I hypothesized that Adventist culture played a significant role—that beyond tuition costs and educational offerings, something about one’s identity in the Adventist Church affected school choice. There are instruments that measure church attendance and religious dogma, but I needed something to gauge the knowledge of Rook strategy and haystack-building techniques. That index could then be examined in parallel with K-12 enrollment decisions.

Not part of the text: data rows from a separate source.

Definition count (k : Z) (keys : list Z) : nat :=
  List.length (filter (Z.eqb k) keys).

(** [groupby(col).size()] of a column of keys: the distinct keys in
    ascending order, each with the number of its rows. *)
Definition size_by (keys : list Z) : list (Z * nat) :=
  map (fun k => (k, count k keys)) (PySort.stable_sort Z.leb (nodup Z.eq_dec keys)).

Definition year_counts (df : frame) (year_col : text) : exn + list (Z * nat) :=
  if negb (has df year_col)
  then inl (KeyError (ascii_text "Falta la columna: " ++ year_col))
  else
    match getitem df year_col with
    | None => inl Raised
    | Some cells => inr (size_by (somes (map group_key cells)))
    end.

(** [Series.isin(values)] for a list of [str]. *)
Definition isin (c : cell) (values : list text) : bool :=
  match c with
  | Raw (VStr s) => existsb (text_eqb s) values
  | _ => false
  end.

(** [filter_events_deptos] where each of the two labels is carried by
    one column.  On the other frames [normalize_categories] has raised
    before the pipeline gets here, and [Raised] stands for them. *)
Definition filter_events_deptos (df : frame) (eventos deptos : list text)
    (col_evento col_depto : text) : exn + frame :=
  let missing := filter (fun c => negb (has df c)) [col_evento; col_depto] in
  match missing with
  | [] =>
      match getitem df col_evento, getitem df col_depto with
      | Some _, Some _ =>
          let ev := map (fun x => str_upper upper_map (strip isspace x)) eventos in
          let dp := map (fun x => str_upper upper_map (strip isspace x)) deptos in
          inr {| columns := columns df;
                 rows := filter (fun r => isin (r col_evento) ev && isin (r col_depto) dp)
                                (rows df) |}
      | _, _ => inl Raised
      end
  | _ => inl (MissingColumns missing)
  end.

(** The value of a count series at a key, 0 after [fillna(0)]. *)
Definition lookup (s : list (Z * nat)) (k : Z) : nat :=
  match find (fun kv => Z.eqb (fst kv) k) s with
  | Some kv => snd kv
  | None => 0
  end.

(** [build_year_summary]: one row per key of either series, in
    ascending order: the key, [registros_totales],
    [registros_filtrados]. *)
Definition build_year_summary (total_counts filtered_counts : list (Z * nat))
  : list (Z * nat * nat) :=
  map (fun k => (k, lookup total_counts k, lookup filtered_counts k))
      (PySort.stable_sort Z.leb
         (nodup Z.eq_dec (map fst total_counts ++ map fst filtered_counts))).

(** [write_excel] on a store [fs]: the path written and returned, or
    the error of the write.  [None] stands for a version search that
    does not return. *)
Definition write_excel (fs : store) (df : frame) (out_path_ : string) (version : bool)
  : option (exn + string) :=
  match (if version then next_version_path splitext fs out_path_ else Some out_path_) with
  | None => None
  | Some final_path =>
      Some (if to_excel_ok df final_path then inr final_path
            else inl (WriteError final_path))
  end.

(** [run_ungrd_pipeline] on a store [fs]: what it raises, or the
    filtered frame, the table by year and the summary. *)
Definition run_ungrd_pipeline (fs : store) (in_path out_path_ : string)
    (eventos_interes deptos_interes : list text) (dayfirst version_out : bool)
  : option (exn + frame * list (Z * nat * nat) * UNGRDSummary) :=
  match read_excel fs in_path with
  | inl e => Some (inl e)
  | inr df =>
  let df := clean_columns df in
  match add_date_parts df FECHA dayfirst anio_UNGRD mes_UNGRD dia_UNGRD with
  | inl e => Some (inl e)
  | inr (df, n_nat) =>
  match normalize_categories df [EVENTO; DEPARTAMENTO] with
  | inl e => Some (inl e)
  | inr df =>
  match year_counts df anio_UNGRD with
  | inl e => Some (inl e)
  | inr total_counts =>
  match filter_events_deptos df eventos_interes deptos_interes EVENTO DEPARTAMENTO with
  | inl e => Some (inl e)
  | inr df_filtered =>
  match year_counts df_filtered anio_UNGRD with
  | inl e => Some (inl e)
  | inr filtered_counts =>
  let year_table := build_year_summary total_counts filtered_counts in
  match write_excel fs df_filtered out_path_ version_out with
  | None => None
  | Some (inl e) => Some (inl e)
  | Some (inr final_out) =>
      Some (inr (df_filtered, year_table,
                 {| n_rows_in := List.length (rows df);
                    n_rows_filtered := List.length (rows df_filtered);
                    n_nat_dates := n_nat;
                    out_path := final_out |}))
  end end end end end end end.

(** ** Columns of a frame *)

Lemma length_setitem (df : frame) (col : text) (values : list cell) :
  List.length values = List.length (rows df) ->
  List.length (rows (setitem df col values)) = List.length (rows df).
Proof. intros H. unfold setitem. simpl. rewrite length_map, length_combine. lia. Qed.

Lemma map_combine_snd {A B : Type} (l : list A) (l' : list B) :
  List.length l' = List.length l -> map snd (combine l l') = l'.
Proof.
  revert l'. induction l as [|a l IH]; intros [|b l'] H; simpl in *; try discriminate.
  - reflexivity.
  - f_equal. apply IH. now injection H.
Qed.

Lemma map_combine_fst {A B : Type} (l : list A) (l' : list B) :
  List.length l' = List.length l -> map fst (combine l l') = l.
Proof.
  revert l'. induction l as [|a l IH]; intros [|b l'] H; simpl in *; try discriminate.
  - reflexivity.
  - f_equal. apply IH. now injection H.
Qed.

(** What is read under a label after it was written. *)
Lemma getitem_setitem_same (df : frame) (col : text) (values cells : list cell) :
  List.length values = List.length (rows df) ->
  getitem (setitem df col values) col = Some cells -> cells = values.
Proof.
  intros L. unfold getitem. destruct (Nat.eqb _ 1); [|discriminate].
  intros H. injection H as <-. unfold setitem. simpl. rewrite map_map.
  rewrite <- (map_combine_snd (rows df) values L) at 2.
  apply map_ext. intros rv. unfold text_eqb. now rewrite Columns.text_eqb_refl.
Qed.

Lemma occ_app (c : text) (l1 l2 : list text) :
  Columns.occ c (l1 ++ l2) = Columns.occ c l1 + Columns.occ c l2.
Proof. unfold Columns.occ. now rewrite filter_app, length_app. Qed.

(** What is read under another label does not change. *)
Lemma getitem_setitem_other (df : frame) (col c : text) (values : list cell) :
  c <> col -> List.length values = List.length (rows df) ->
  getitem (setitem df col values) c = getitem df c.
Proof.
  intros Hne L. unfold getitem.
  assert (F : Columns.text_eqb c col = false) by now apply Columns.text_eqb_neq.
  assert (O : Columns.occ c (columns (setitem df col values)) = Columns.occ c (columns df)).
  { unfold setitem. simpl. destruct (has df col); [reflexivity|].
    rewrite occ_app. unfold Columns.occ at 2. simpl. rewrite F. simpl. lia. }
  rewrite O. destruct (Nat.eqb _ 1); [|reflexivity]. f_equal.
  unfold setitem. simpl. rewrite map_map.
  rewrite <- (map_combine_fst (rows df) values L) at 2. rewrite map_map.
  apply map_ext. intros rv. unfold text_eqb. now rewrite F.
Qed.

Lemma getitem_length (df : frame) (col : text) (cells : list cell) :
  getitem df col = Some cells -> List.length cells = List.length (rows df).
Proof.
  unfold getitem. destruct (Nat.eqb _ 1); [|discriminate].
  intros H. injection H as <-. apply length_map.
Qed.

Lemma getitem_rows (df : frame) (col : text) (cells : list cell) :
  getitem df col = Some cells -> cells = map (fun r => r col) (rows df).
Proof.
  unfold getitem. destruct (Nat.eqb _ 1); [|discriminate].
  intros H. now injection H as <-.
Qed.

Lemma dt_part_datetime (part : Z -> Z) (dates : list (option Z)) :
  dt_part part (map Datetime dates)
  = Some (map (fun d => Int64 (option_map part d)) dates).
Proof.
  unfold dt_part.
  replace (forallb is_datetime (map Datetime dates)) with true
    by (symmetry; apply forallb_forall; intros c Hc;
        apply in_map_iff in Hc as [d [<- _]]; reflexivity).
  rewrite map_map. f_equal. apply map_ext. now intros [t|].
Qed.

Lemma normalize_text_col_inr (df df' : frame) (col : text) :
  normalize_text_col df col = inr df' ->
  exists values, df' = setitem df col values
                 /\ List.length values = List.length (rows df).
Proof.
  unfold normalize_text_col. destruct (negb (has df col)); [discriminate|].
  destruct (getitem df col) as [cells|] eqn:G; [|discriminate].
  intros H. injection H as <-. eexists. split; [reflexivity|].
  rewrite length_map. exact (getitem_length _ _ _ G).
Qed.

Lemma labels_distinct :
  FECHA <> anio_UNGRD /\ FECHA <> mes_UNGRD /\ FECHA <> dia_UNGRD
  /\ anio_UNGRD <> mes_UNGRD /\ anio_UNGRD <> dia_UNGRD
  /\ anio_UNGRD <> EVENTO /\ anio_UNGRD <> DEPARTAMENTO.
Proof. repeat split; intros H; vm_compute in H; discriminate. Qed.

Lemma length_somes_filter {A : Type} (l : list (option A)) :
  List.length (somes l)
  + List.length (filter (fun o => match o with None => true | Some _ => false end) l)
  = List.length l.
Proof.
  induction l as [|[x|] l IH]; simpl; lia.
Qed.

(** ** Counting by key *)

Lemma count_cons (k x : Z) (keys : list Z) :
  count k (x :: keys) = (if Z.eqb k x then 1 else 0) + count k keys.
Proof. unfold count. simpl. now destruct (Z.eqb k x). Qed.

Lemma sum_indicator (x : Z) (ks : list Z) :
  NoDup ks -> In x ks ->
  list_sum (map (fun k => if Z.eqb k x then 1 else 0) ks) = 1.
Proof.
  induction 1 as [|k ks Hk Hnd IH]; intros Hin; [contradiction|].
  simpl. destruct Hin as [->|Hin].
  - rewrite Z.eqb_refl.
    assert (Z0 : list_sum (map (fun k => if Z.eqb k x then 1 else 0) ks) = 0).
    { clear IH Hnd. induction ks as [|y ks IH]; [reflexivity|]. simpl.
      destruct (Z.eqb y x) eqn:E.
      - apply Z.eqb_eq in E. subst. exfalso. apply Hk. now left.
      - apply IH. intros H. apply Hk. now right. }
    lia.
  - destruct (Z.eqb k x) eqn:E.
    + apply Z.eqb_eq in E. subst. contradiction.
    + now apply IH.
Qed.

Lemma sum_counts (keys ks : list Z) :
  NoDup ks -> (forall x, In x keys -> In x ks) ->
  list_sum (map (fun k => count k keys) ks) = List.length keys.
Proof.
  intros Hnd. induction keys as [|x keys IH]; intros Hin.
  - unfold count. simpl. clear. induction ks as [|k ks IHk]; [reflexivity | exact IHk].
  - assert (E : list_sum (map (fun k => count k (x :: keys)) ks)
                = list_sum (map (fun k => if Z.eqb k x then 1 else 0) ks)
                  + list_sum (map (fun k => count k keys) ks)).
    { clear. induction ks as [|k ks IHk]; [reflexivity|].
      simpl map. simpl list_sum. rewrite IHk, count_cons. lia. }
    rewrite E, IH by (intros; apply Hin; now right).
    rewrite (sum_indicator x ks Hnd) by (apply Hin; now left). reflexivity.
Qed.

So I started on this path to explore the relationship between culture and school choice. The first step required me to formally establish the existenceof a cohesive culture among Adventists in North America. In order to use it as a variable, I had to find a way to quantify Adventist culture. The world of academia demanded more than just my gut feeling or nostalgic anecdotes about Rook games and academy banquets.

54 1
Percentage of respondents whose children attended a K-12 Adventist school-stratified by income.

Searching for Answers

I chose to use cultural consensus analysis, a methodology employed by social scientists and anthropologists, including William Dressler and Francis Dengah. This approach allows researchers to assess the degree of shared knowledge within a community, thereby determining the extent of agreement among its members.

I began by asking a sample of Adventists across North America to free-list characteristics or behaviors that they might see in traditional Seventh-day Adventists who lived according to the prescribed Adventist culture. Answers ranged from a vegetarian diet to Sabbath preparations to modest dress to an interest in music performance. These items were reduced  to a cohesive list of 27 traits.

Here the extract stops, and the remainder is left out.